“The most unfailing herald, companion, and follower of the awakening of a great people to work a beneficial change in opinion or institution, is poetry.”
-Percy Bysshe Shelley, “A Defence of Poetry,” 1820
“Your employees are beautiful-they do not have authority. Even the manager has no authority-if pushed, he will just call someone, who also has no ultimate authority. It's extremely pleasing to recognize this fact-one feels so fairly situated in the teeming absence of authors. At Wendy's, one writes not from an author, but to an author, a sleeping owner who will never wake.”
-Joe Wenderoth, “Letters to Wendy’s,” July 31, 1996
It’s hard to think of poets as people, who do in fact, share the same base thoughts and urges that someone like myself would have. Its definitely a lot easier to imagine poets as wispy, almost airy, subjects who are exceptional at expressing emotions on a higher (more lyrical) plane. For that reason, a book like “Letters to Wendy’s” not only surprised me with its subject matter, but its manner of presentation. Bold and as candid as a direct doorway into his mind can get, “Letters to Wendy’s” is an excellent example of how poetry covers familiar ground so dynamically, readers can’t help but do a double take (or two.)

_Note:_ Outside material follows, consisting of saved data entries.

(* ===== verification/Auth.v ===== *)
(** The authentication service (services/auth-service): logins through GitHub, by a bot
    or in test mode, refresh sessions and their rotation, tokens and cookies, and the
    consumer of bans. Every statement and every request to GitHub is an atomic command
    over the tables, and the handlers are programs of [Programs]. *)
From stdpp Require Import strings pretty.
From Stdlib Require Import Ascii.
From S2P Require Import Prelude Backend Store Programs Middleware Users Streams Gateway.
Import Programs Middleware Users.

Module Auth.

(** Times are in seconds, the unit of [MaxAge]. *)
Definition RefreshCookieName : string := "recess_refresh".
Definition JWTTTL : Z := 900.
Definition RefreshTTL : Z := 604800.

Definition StatusTemporaryRedirect : Z := 307.
Definition StatusBadGateway : Z := 502.

(** ** Text *)

(** [strings.Index] and [strings.LastIndex] of a byte. *)
Fixpoint Index (s : string) (c : ascii) : option nat :=
  match s with
  | EmptyString => None
  | String a s => if decide (a = c) then Some 0 else S <$> Index s c
  end.
Fixpoint LastIndex (s : string) (c : ascii) : option nat :=
  match s with
  | EmptyString => None
  | String a s =>
      match LastIndex s c with
      | Some i => Some (S i)
      | None => if decide (a = c) then Some 0 else None
      end
  end.

(** [s[:i]] and [s[i:]] *)
Definition before (i : nat) (s : string) : string := String.substring 0 i s.
Definition after (i : nat) (s : string) : string := String.substring i (String.length s - i) s.

(** [X-Forwarded-For] comes first; without it the address of the connection. *)
Definition clientIP (xff RemoteAddr : string) : string :=
  if decide (xff ≠ "") then
    match Index xff "," with
    | Some i => Gateway.TrimSpace (before i xff)
    | None => Gateway.TrimSpace xff
    end
  else
    match LastIndex RemoteAddr ":" with
    | Some i => before i RemoteAddr
    | None => RemoteAddr
    end.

Whether change was his goal or not, Wenderoth made excellent use of Wendy’s (although it could just as easily have been any similar themed institution) to express opinions that may or may not only apply to him. Written in a style that may not necessarily be considered “traditional poetry” his form of expression does fit Percy Shelley’s understanding of what poetry is and should do.
One need only read a few pages of “Letters to Wendy’s” to find a statement that fits the criteria of being “the expression of the (his) imagination.” His language can be rough at times, but when you also take into consideration that Wenderoth (like many other poets) use a language that “…is vitally metaphorical…” it becomes easier to reinterpret the meaning of some of his statements. Finally, in entries like that of August 2nd, 1996, where Wenderoth doesn’t anchor his thoughts to Wendy’s at all, it becomes ever more clear that his writings and observations are meant to highlight and express those feelings that the subjects of his discussion may not be able to (or conscious enough to) explain by themselves. Such is the talent of Percy’s poet or “…hierophants of unapprehended inspiration; mirrors of the gigantic shadows which futurity casts upon the present…”
While a surprising departure from the type of poetry I am used to reading, Wenderoth (by occasionally sticking to the baser urges of man) has given voice to something that may not have been spoken for otherwise. In doing so, according to the opinion of Shelley, “Letters to Wendy’s” has fulfilled the same need that created poetry.